A trail of blood led from one apartment to another. That was the first clue that led the police to suspect a 24-year-old woman in the fatal stabbing of her neighbor in an Upper West Side co-op.

Detectives made inquiries. The young woman, who lived with her mother, had been hospitalized for mental illness. A search of her apartment turned up other evidence, the police said, including blood on a shoe.

On Wednesday, more than a week later, the police arrested the woman, Anya Johnston, on charges she slashed the throat of Susan Trott, a 70-year-old advertising copywriter who lived one floor below her, the police said.

Ms. Johnston was charged with murder and burglary. The police said she was emotionally disturbed. The week of the murder, Ms. Johnston had been reported missing by her mother, but eventually had returned home, the police said. She told her family that she was mentally unstable and was taken to Mount Sinai St. Luke’s hospital on the day of the murder, the police said. She had undergone a psychiatric evaluation before she was taken into custody on Wednesday.

Her arrest marked a turning point in the investigation into a gruesome murder that rattled residents of the building and others in the Manhattan neighborhood.

Ms. Trott lived alone in a 14th-floor apartment of a prewar building on West End Avenue between 94th and 95th Streets. The police found her body faceup and fully clothed in her bedroom on Oct. 21. There was no weapon found at the scene, and there were no signs of forced entry. The medical examiner’s office said Ms. Trott died of a stab wound to the neck.

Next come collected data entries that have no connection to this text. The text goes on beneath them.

(* ===== verification/Liveness.v ===== *)
(** * A quorum that can be reached is enough

    Liveness of the whole cluster, when the messages between one node and a
    quorum of its peers are delivered: a node whose timer fires is elected, and a
    leader commits its whole log, answers the proposals that wait and applies,
    after a bounded number of its heartbeats. Everything else may be lost. *)

From Stdlib Require Import Lia Init.Byte.
From stdpp Require Import base numbers list option gmap sets fin_maps strings.
From S2P Require Import Prelude.
From S2P Require Import Core.
From S2P Require Import Proto.
From S2P Require Import Storage.
From S2P Require Import MemStorage.
From S2P Require Import StateMachine.
From S2P Require Import Node.
From S2P Require Import Handlers.
From S2P Require Import Votes.
From S2P Require Import NodeLog.
From S2P Require Import Election.
From S2P Require Import Cluster.
From S2P Require Import RequestVote.
From S2P Require Import AppendEntries.
From S2P Require Import Replication.
From S2P Require Import Commit.
From S2P Require Import Progress.
From S2P Require Import Proposals.
From S2P Require Import Total.
From S2P Require Import CatchUp.
From S2P Require Import Network.
From S2P Require Import LogSteps.
From S2P Require Import Ensemble.

(** ** Deliveries *)

Section deliveries.
Context {prof : BuildProfile} {St : Type}
  `{HS : Storage St, HL : !LogStorage St, HD : !DurableStorage St}.
Implicit Types (ns : gmap NodeId (RaftNodeInner St)) (n m : RaftNodeInner St).

(** An input of the node's own. *)
Definition input (id : NodeId) (i : Input) ns : gmap NodeId (RaftNodeInner St) :=
  alter (fun n => (handle i n).2) id ns.

(** The task [e] of the node runs, and its answer is taken. *)
Definition deliver (id : NodeId) (e : Effect) ns : gmap NodeId (RaftNodeInner St) :=
  match run_task (H := ClusterTransport) e ns with
  | (Done (Some msg), ns') => input id (InMessage msg) ns'
  | (_, ns') => ns'
  end.

Definition deliver_all (id : NodeId) (es : list Effect) ns : gmap NodeId (RaftNodeInner St) :=
  fold_left (fun ns e => deliver id e ns) es ns.

(** The tasks an input spawned at the node that satisfy [P]. *)
Definition new_tasks (P : Effect -> bool) (i : Input) n : list Effect :=
  filter (fun e => P e = true) (drop (length (effects n)) (effects (handle i n).2)).

(** An input of the node, then the tasks it spawned that satisfy [P]. *)
Definition round_of (P : Effect -> bool) (id : NodeId) (i : Input) ns :
    gmap NodeId (RaftNodeInner St) :=
  match ns !! id with
  | Some n => deliver_all id (new_tasks P i n) (input id i ns)
  | None => ns
  end.

(** RequestVotes, AppendEntries to one of [A]. *)
Definition asks (A : list NodeId) (e : Effect) : bool :=
  match e with SpawnRequestVote p _ => bool_decide (p ∈ A) | _ => false end.
Definition sends (A : list NodeId) (e : Effect) : bool :=
  match e with SpawnAppendEntries p _ _ => bool_decide (p ∈ A) | _ => false end.

(** The timer of [id] fires, and its exchanges with [A] succeed. *)
Definition election_round (id : NodeId) (A : list NodeId) :=
  round_of (asks A) id InElectionTimeout.
Definition heartbeat_round (id : NodeId) (A : list NodeId) :=
  round_of (sends A) id InHeartbeat.

(** Executions of the cluster of [Ensemble], whatever is in the queues. *)
Definition reaches ns ns' : Prop :=
  forall ib, exists ib', world_steps (fun _ _ => True) (MkWorld ns ib) (MkWorld ns' ib').

#[export] Instance reaches_preorder : PreOrder reaches.
Proof.
  split.
  - intros ns ib. exists ib. constructor.
  - intros ns1 ns2 ns3 H12 H23 ib. destruct (H12 ib) as (ib2 & Hs2).
    destruct (H23 ib2) as (ib3 & Hs3). exists ib3. by eapply world_steps_trans.
Qed.

Lemma input_reaches id i ns n :
  ns !! id = Some n -> own_input i -> takes n i -> reaches ns (input id i ns).
Proof.
  intros Hn Hi Ht ib. exists ib. eapply wss_step; [constructor|].
  unfold input. erewrite alter_alt_Some by done. by apply ws_own.
Qed.

Lemma task_returns e ns ns' : run_task (H := ClusterTransport) e ns <> (Panicked, ns').
Proof.
  destruct e; cbn [run_task]; try done;
    cbn [send_append_entries send_request_vote send_install_snapshot ClusterTransport];
    unfold call, bind at 1; by repeat case_match.
Qed.

Lemma deliver_reaches id e ns n :
  ns !! id = Some n -> e ∈ effects n -> reaches ns (deliver id e ns).
Proof.
  intros Hn He ib. unfold deliver.
  destruct (run_task e ns) as [[[msg|]|] ns'] eqn:Hr.
  - destruct (ns' !! id) as [n'|] eqn:Hn'; unfold input.
    + erewrite alter_alt_Some by done. eexists. eapply wss_step.
      { eapply wss_step; [constructor|]. by eapply ws_task. }
      cbn [replicas inbox]. apply (ws_answer _ (MkWorld ns' _) id msg n'); try done.
      cbn. apply elem_of_app. right. by left.
    + exists (ib ++ [(id, msg)]). rewrite alter_id' by done. eapply wss_step; [constructor|].
      by eapply (ws_task _ (MkWorld ns ib) id n e (Some msg)).
  - eexists. eapply wss_step; [constructor|]. by eapply (ws_task _ (MkWorld ns ib) id n e None).
  - by eapply task_returns in Hr.
Qed.

(** ** A leader over time *)

(** A leader of term [t] with the log [L]. *)
Record leading (L : LogView) (t : Term) m : Prop := {
  lg_ok : node_ok m;
  lg_role : role (sm m) = Leader;
  lg_term : current_term (sm m) = t;
  lg_log : log m = L;
}.

Lemma leading_leads L t peer p m :
  leads L t peer p m <-> leading L t m /\ progress (sm m) !! peer = Some p.
Proof. split; [intros []; split; [by split|done]|intros [[] ?]; by split]. Qed.

(** What only grows at a leader with the log [L]: the commit index up to the end
    of the log, what is applied, the answers to the proposals that waited. *)
Record later (L : LogView) m m' : Prop := {
  lt_config : config m' = config m;
  lt_effects : effects m ⊆ effects m';
  lt_commit : commit_index (sm m) <= commit_index (sm m') <=
              N.max (commit_index (sm m)) (lv_last L);
  lt_applied : last_applied (sm m) <= last_applied (sm m');
  lt_pending i tx : (i, tx) ∈ pending m ->
    (i, tx) ∈ pending m' \/ ProposalReply tx (Ok i) ∈ effects m';
  lt_handed i e : last_applied (sm m) < i <= last_applied (sm m') ->
    lv_log L !! i = Some e -> ApplyEntry e ∈ effects m';
}.

#[export] Instance later_preorder L : PreOrder (later L).
Proof.
  split.
  - intros m. split; [done|done|lia|done|by left|lia].
  - intros m1 m2 m3 [Hc1 He1 Hci1 Ha1 Hp1 Hh1] [Hc2 He2 Hci2 Ha2 Hp2 Hh2]. split.
    + congruence.
    + by etransitivity.
    + lia.
    + lia.
    + intros i tx Hin. destruct (Hp1 i tx Hin) as [Hin2|Hin2]; [by apply Hp2|]. right. by apply He2.
    + intros i e Hi He. destruct (N.le_gt_cases i (last_applied (sm m2))).
      * apply He2, (Hh1 i); [lia|done].
      * apply (Hh2 i); [lia|done].
Qed.

Lemma subseteq_app {A} (l l' : list A) : l ⊆ l ++ l'.
Proof. intros x Hx. apply elem_of_app. by left. Qed.

(** Only the effects grew. *)
Lemma later_emit L es m : later L m (set_effects (effects m ++ es) m).
Proof. split; cbn; [done|by apply subseteq_app|lia|done|by left|lia]. Qed.

Lemma leading_emit L t es m : leading L t m -> leading L t (set_effects (effects m ++ es) m).
Proof. intros [[] ? ? ?]. split; [by split|done..]. Qed.

(** Effects that are no tasks. *)
Definition no_task (e : Effect) : Prop := request_of e = None.

Lemma answered_no_task c ps : Forall no_task (answered c ps).
Proof. apply Forall_forall. intros e (? & -> & _)%list_elem_of_fmap. done. Qed.

Lemma elem_of_answered c ps i tx : (i, tx) ∈ ps -> i <= c -> ProposalReply tx (Ok i) ∈ answered c ps.
Proof.
  intros Hin Hi. unfold answered. apply list_elem_of_fmap. exists (i, tx). split; [done|].
  by apply list_elem_of_filter.
Qed.

Lemma elem_of_waiting c ps i tx : (i, tx) ∈ waiting c ps <-> c < i /\ (i, tx) ∈ ps.
Proof. unfold waiting. rewrite list_elem_of_filter. cbn. rewrite N.nle_gt. done. Qed.

(** [lv_last L] can be committed: the last entry is of the leader's term and a
    quorum stores it. *)
Definition quorate (L : LogView) (t : Term) m : Prop :=
  term_at L (lv_last L) = t /\ quorum (config m) <= replicated_on (lv_last L) (progress (sm m)) + 1.

Lemma advance_leading L t m :
  leading L t m -> exists m' es, maybe_advance_commit m = (Done tt, m') /\ leading L t m' /\
    later L m m' /\ progress (sm m') = progress (sm m) /\
    last_applied (sm m') = last_applied (sm m) /\
    effects m' = effects m ++ es /\ Forall no_task es /\
    (quorate L t m -> lv_last L <= commit_index (sm m') /\
       forall i tx, (i, tx) ∈ pending m' -> commit_index (sm m') < i).
Proof.
  intros [Hm Hr Ht Hl].
  destruct (maybe_advance_commit_run m (ok_log _ Hm) (ok_persisted _ Hm) Hr (proj1 (ok_indices _ Hm)))
    as (o & m' & Hrun & Hg & Hs & _ & _ & Hl' & Hc & Hpe & He).
  destruct (advance_returns m Hm) as (a & m2 & Hrun' & Hm'). rewrite Hrun in Hrun'.
  injection Hrun' as _ <-. rewrite Hl in *.
  exists m', (commit_effects m o ++ answered (commit_index (sm m')) (pending m)).
  split; [done|]. split; [split; [done|by rewrite Hs; destruct o..|congruence]|].
  assert (commit_index (sm m) <= commit_index (sm m') <= N.max (commit_index (sm m)) (lv_last L))
    as Hci by (rewrite Hs; destruct o; cbn; [destruct Hg; lia|lia]).
  split; [|split; [by rewrite Hs; destruct o|split; [by rewrite Hs; destruct o|
    split; [done|split]]]].
  - split; [done| |done| | |].
    + rewrite He. by apply subseteq_app.
    + rewrite Hs. destruct o; cbn; lia.
    + intros i tx Hin. rewrite Hpe, elem_of_waiting, He.
      destruct (N.lt_ge_cases (commit_index (sm m')) i); [by left|right].
      rewrite !elem_of_app. right. right. by apply elem_of_answered.
    + intros i e Hi. rewrite Hs in Hi. destruct o; cbn in Hi; lia.
  - apply Forall_app. split; [destruct o; repeat constructor|apply answered_no_task].
  - intros [Hlast Hq]. split; [|intros i tx; rewrite Hpe, elem_of_waiting; tauto].
    rewrite Hs. destruct o as [c|]; cbn.
    + destruct Hg as (Hc1 & _ & Hno). destruct (N.le_gt_cases (lv_last L) c); [done|].
      destruct (Hno (lv_last L)); [lia|]. by split; rewrite ?Hl, ?Hlast, ?Ht.
    + destruct (N.le_gt_cases (lv_last L) (commit_index (sm m))); [done|].
      destruct (Hg (lv_last L)); [lia|]. by split; rewrite ?Hl, ?Hlast, ?Ht.
Qed.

There were bloody footprints in the apartment, and in the hallway detectives discovered the blood trail leading from the victim’s apartment to Ms. Johnston’s apartment upstairs, where a search turned up other evidence related to the homicide, the police said.

Investigators eventually spoke with Ms. Johnston at a hospital before her arrest. Her motive remains murky, the police said.

From the moment Ms. Trott was found, the police said they had focused their investigation on a resident of the 93-unit building, which has surveillance cameras and a 24-hour doorman. But they did not publicly identify the person they wanted to question and revealed little else about the case until Wednesday.

Eric Boscia, a longtime friend and business partner of Ms. Trott, said that Ms. Johnston lived with her mother and knew Ms. Trott. Ms. Trott’s body was discovered after Mr. Boscia contacted the police from London, where he lives, and asked that they check up on her. He had not heard from her for several days.

“She was very spiritual and believed no one ever leaves this planet,” Mr. Boscia said.

A graduate of the Pratt Institute, Ms. Trott was an eccentric character known for her creativity and love of animals. Still, she angered some of her neighbors, who complained that her habit of feeding birds and squirrels attracted rats. Before her death, Ms. Trott confided in friends that she had received threats and that other residents in the building had harassed her.